BY J DU P BOTHMA

The living buffaloes of Africa are all species of Syncerus, whose earliest fossils have been found in Omo in Ethiopia where they lived some 2,5 million years ago. The early species may have lived in mountainous terrain but later moved onto the plains of East Africa before moving westward and southward. The climate of Africa showed huge monsoonal changes from 2,6 million to 11 700 years ago, which were driven by variations in the orbit of the Earth and caused consequent vegetational changes. These vegetation changes were the drivers of the expansion and contraction of the early buffalo populations, and have influenced their shape and size.

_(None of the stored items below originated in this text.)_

(** *** Bytes in memory *)

(** The request bytes a connection and its executions keep under a permit, by
    request; a record that is still being read counts at its largest. *)
Definition reader_sizes (p : reader_phase) : list (nat * Z) :=
  match p with InBody id => [(id, charge l)] | Sending id record => [(id, zlen record)] | _ => [] end.
Definition request_sizes (c : conn) : list (nat * Z) :=
  reader_sizes (phase (rd c)) ++ (prod_map id zlen <$> queue (pr c)) ++
  (prod_map id zlen <$> map_to_list (omap request_worker (workers (pr c)))) ++
  (prod_map id zlen <$> map_to_list (running (sh c))).

(** [dispatch_record] keeps its record until the execution it started has
    answered, while the permit of the record went to that execution: the records
    that are left when the execution is over, but its request task has not
    returned from [receive.await] yet. *)
Definition lingering (c : conn) : gmap nat (list byte) :=
  map_imap (fun id w => match w, running (sh c) !! id with Dispatching record true, None => Some record | _, _ => None end)
    (workers (pr c)).
Definition lingering_sizes (c : conn) : list (nat * Z) := prod_map id zlen <$> map_to_list (lingering c).

(** The reply bytes, by request. The reply of a request task that is still inside
    [dispatch_record] is with its execution or in the channel between them, and
    counts at its largest. So does the reply of an execution whose request task
    is gone and has left nothing for the writer; else it is the same shared
    bytes that the task or the writer has. *)
Definition reply_bytes (w : worker) : option Z :=
  match w with Dispatching _ _ => Some (charge l) | Replying reply => Some (zlen (wire reply)) | _ => None end.
Definition writer_sizes (p : writer_phase) : list (nat * Z) :=
  match p with Writing id reply => [(id, zlen (wire reply))] | _ => [] end.
Definition reply_elsewhere (c : conn) (id : nat) : nat :=
  (present (workers (pr c) !! id ≫= reply_worker) + count_id id (replies (wr c)) + at_writer (writing (wr c)) id)%nat.
Definition detached (c : conn) : gmap nat (list byte) := filter (fun x => reply_elsewhere c x.1 = 0%nat) (running (sh c)).
Definition reply_sizes (c : conn) : list (nat * Z) :=
  map_to_list (omap reply_bytes (workers (pr c))) ++ (prod_map id (fun r => zlen (wire r)) <$> replies (wr c)) ++
  writer_sizes (writing (wr c)) ++ (prod_map id (fun _ => charge l) <$> map_to_list (detached c)).

Definition total_size (q : list (nat * Z)) : Z := foldr Z.add 0 q.*2.

Lemma count_id_fmap {A B} (f : A -> B) x (q : list (nat * A)) : count_id x (prod_map id f <$> q) = count_id x q.
Proof. induction q as [|[i a] q IH]; [done|]. rewrite fmap_cons. cbn [prod_map id]. by rewrite !count_id_cons, IH. Qed.

Lemma count_id_perm {A} x (q1 q2 : list (nat * A)) : q1 ≡ₚ q2 -> count_id x q1 = count_id x q2.
Proof.
  induction 1 as [|[i a] q1 q2 _ IH|[i a] [j b] q|q1 q2 q3 _ IH1 _ IH2]; rewrite ?count_id_cons; [done|by rewrite IH|lia|].
  by rewrite IH1.
Qed.

Lemma count_id_map {A} x (m : gmap nat A) : count_id x (map_to_list m) = present (m !! x).
Proof.
  induction m as [|i a m Hi IH] using map_ind; [by rewrite map_to_list_empty|].
  rewrite (count_id_perm _ _ _ (map_to_list_insert m i a Hi)), count_id_cons, IH.
  destruct (decide (i = x)) as [->|]; [by rewrite lookup_insert_eq, Hi|by rewrite lookup_insert_ne].
Qed.

Lemma count_request_sizes x c : count_id x (request_sizes c) = request_refs c x.
Proof.
  unfold request_sizes, request_refs. rewrite !count_id_app, !count_id_fmap, !count_id_map, lookup_omap.
  replace (count_id x (reader_sizes (phase (rd c)))) with (at_reader (phase (rd c)) x); [lia|].
  destruct (phase (rd c)); try done; simpl; by rewrite count_id_cons, count_id_nil, Nat.add_0_r.
Qed.

Lemma count_reply_sizes x c :
  count_id x (reply_sizes c) = (reply_elsewhere c x + present (detached c !! x))%nat.
Proof.
  unfold reply_sizes, reply_elsewhere. rewrite !count_id_app, !count_id_fmap, !count_id_map, lookup_omap.
  assert (count_id x (writer_sizes (writing (wr c))) = at_writer (writing (wr c)) x) as ->.
  { destruct (writing (wr c)); try done. simpl. by rewrite count_id_cons, count_id_nil, Nat.add_0_r. }
  assert (present (workers (pr c) !! x ≫= reply_bytes) = present (workers (pr c) !! x ≫= reply_worker)) as ->.
  { by destruct (workers (pr c) !! x) as [[]|]. }
  lia.
Qed.

(** A detached reply is counted only when nothing else of its request is. *)
Lemma detached_alone x c :
  (present (detached c !! x) <= present (running (sh c) !! x))%nat /\
  ((0 < present (detached c !! x))%nat -> reply_elsewhere c x = 0%nat).
Proof.
  destruct (detached c !! x) as [r|] eqn:E; simpl; [|lia].
  apply map_lookup_filter_Some in E as [E H]. rewrite E. simpl. split; [lia|done].
Qed.

Lemma lingering_lookup c x record :
  lingering c !! x = Some record <-> workers (pr c) !! x = Some (Dispatching record true) /\ running (sh c) !! x = None.
Proof.
  unfold lingering. rewrite map_lookup_imap. destruct (workers (pr c) !! x) as [[|r []| |]|]; simpl;
    destruct (running (sh c) !! x); split; try done; try (by intros [= ->]); by intros [[= ->] ?].
Qed.

Lemma count_lingering_sizes x c : count_id x (lingering_sizes c) = present (lingering c !! x).
Proof. unfold lingering_sizes. by rewrite count_id_fmap, count_id_map. Qed.

(** Sizes of at most [m] under distinct reserved identifiers. *)
Lemma total_size_bound m q (X : gset nat) :
  0 <= m -> (forall x, count_id x q <= has x X)%nat -> Forall (fun s => s.2 <= m) q -> total_size q <= m * Z.of_nat (size X).
Proof.
  intros Hm Hc Hf. revert X Hc. induction Hf as [|[i s] q Hs Hf IH]; intros X Hc; cbn [total_size foldr fmap list_fmap]; [lia|].
  assert (i ∈ X) as Hi.
  { apply has_iff. specialize (Hc i). rewrite count_id_cons, decide_True in Hc by done. pose proof (has_le i X). lia. }
  specialize (IH (X ∖ {[i]})). rewrite size_difference, size_singleton in IH by set_solver.
  assert (size X <> 0%nat) as Hn by (rewrite size_empty_iff; set_solver).
  unfold total_size in IH. cbn [snd] in *. enough (foldr Z.add 0 q.*2 <= m * Z.of_nat (size X - 1)) by nia.
  apply IH. intros x. specialize (Hc x). rewrite count_id_cons in Hc. unfold has in *.
  repeat destruct (decide _); set_solver by lia.
Qed.

(** ** What is on its way *)

Inductive holds_record (c : conn) (id : nat) (record : list byte) : Prop :=
| record_sending : phase (rd c) = Sending id record -> holds_record c id record
| record_queued : (id, record) ∈ queue (pr c) -> holds_record c id record
| record_waiting : workers (pr c) !! id = Some (WantBudget record) -> holds_record c id record
| record_dispatching b : workers (pr c) !! id = Some (Dispatching record b) -> holds_record c id record
| record_running : running (sh c) !! id = Some record -> holds_record c id record.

Detailed genetic and morphometric analyses of the living buffaloes over the entire Africa indicate a genetic split between a South-East and a West-Central evolutionary lineage, which happened some 449 000 to 145 000 years ago in the region of the current Democratic Republic of the Congo. The region around Uganda seems to have played a prominent role throughout the history of the South-East lineage consisting of the Cape buffalo Syncerus caffer, while Chad, Cameroon and the Democratic Republic of the Congo played a prominent role in the West-Central lineage consisting of the Lake Chad buffalo Syncerus brachyceros, the Virunga buffalo Syncerus mathewsi and the red, or forest buffalo, Syncerus nanus.
Morphologically, the buffaloes show a gradual, continuous change from the central African rainforest through West Africa and the Sudan to the eastern and southern African savannas. Based on their mitochondrial DNA D-loop sequences, the African buffaloes fall into two distinct groups (clades), with each group containing all the evolutionary descendants of a common ancestor.
The first group consists entirely of the buffaloes from Eastern and Southern Africa, and the second one mainly consists of the forest buffaloes from Cameroon, Gabon and Angola, and two species from Uganda. Because of the climate and vegetation changes over a long time, the Cape buffalo expanded as well as contracted its range, migrating rapidly from the north to the south and back again and genetically swamping the forest buffaloes north of the Lowland forest belt of Africa.
There are no genetic differences between the Cape buffaloes of Southern and Eastern Africa, including the western Rift Valley. Although the buffaloes from South Africa have a somewhat greater mean curved horn length and a smaller span, these differences are extremely small when measured over its entire distribution. All the individuals from Chad, Sudan and Northern Nigeria are genetically similar and represent Syncerus brachyceros. This species includes what is called the Nile buffalo, which was originally described scientifically as Syncerus aequinoctialis by Blyth in 1866, but is no longer a valid species or even subspecies.
Continual, variable environmental conditions have lead to morphological adaptations to create ecological buffalo variants that have no genetic base, such as the unique shape and size of the horns of the savanna buffaloes in East Africa and the physical appearance of the Nile buffalo.
In the so-called Nile buffalo, the shoulder height is around 1,2 m and a bull weighs around 600 kg. The coat colour is fawn to dark brown, usually slightly reddish but never quite black, and the ears are longer, hang below the base of the skull and are poorly fringed. The horns spread wide laterally but are much less curved than in the Cape buffalo, and the bases of the horns are greatly expanded and nearly meet in the midline of the forehead, but do not form a boss. It occurs in Ethiopia and Sudan westwards through the savanna belt to Senegal and in Central Africa north of the Shari River. In East Africa it is the common type of buffalo for most of Uganda along the Nile River to Lake Victoria, and along the eastern side of the Great Lakes at least as far as the Kazinga Channel in Uganda. ASM

References
Groves, C & P Grubb 2011. Ungulate taxonomy. Baltimore, Maryland: Johns Hopkins University Press, pages 119 – 124.
Smitz, N, C Berthouly, D Cornélis, R Heller, P van der Hooft, P Chardonnet, A Caron, H Prins, B Janse van Vuuren, H de Jongh & J Michaux 2013. Pan-African genetic structure in the African buffalo (Syncerus caffer): Investigating intraspecific divergence. PLoS One 8(2): e56235.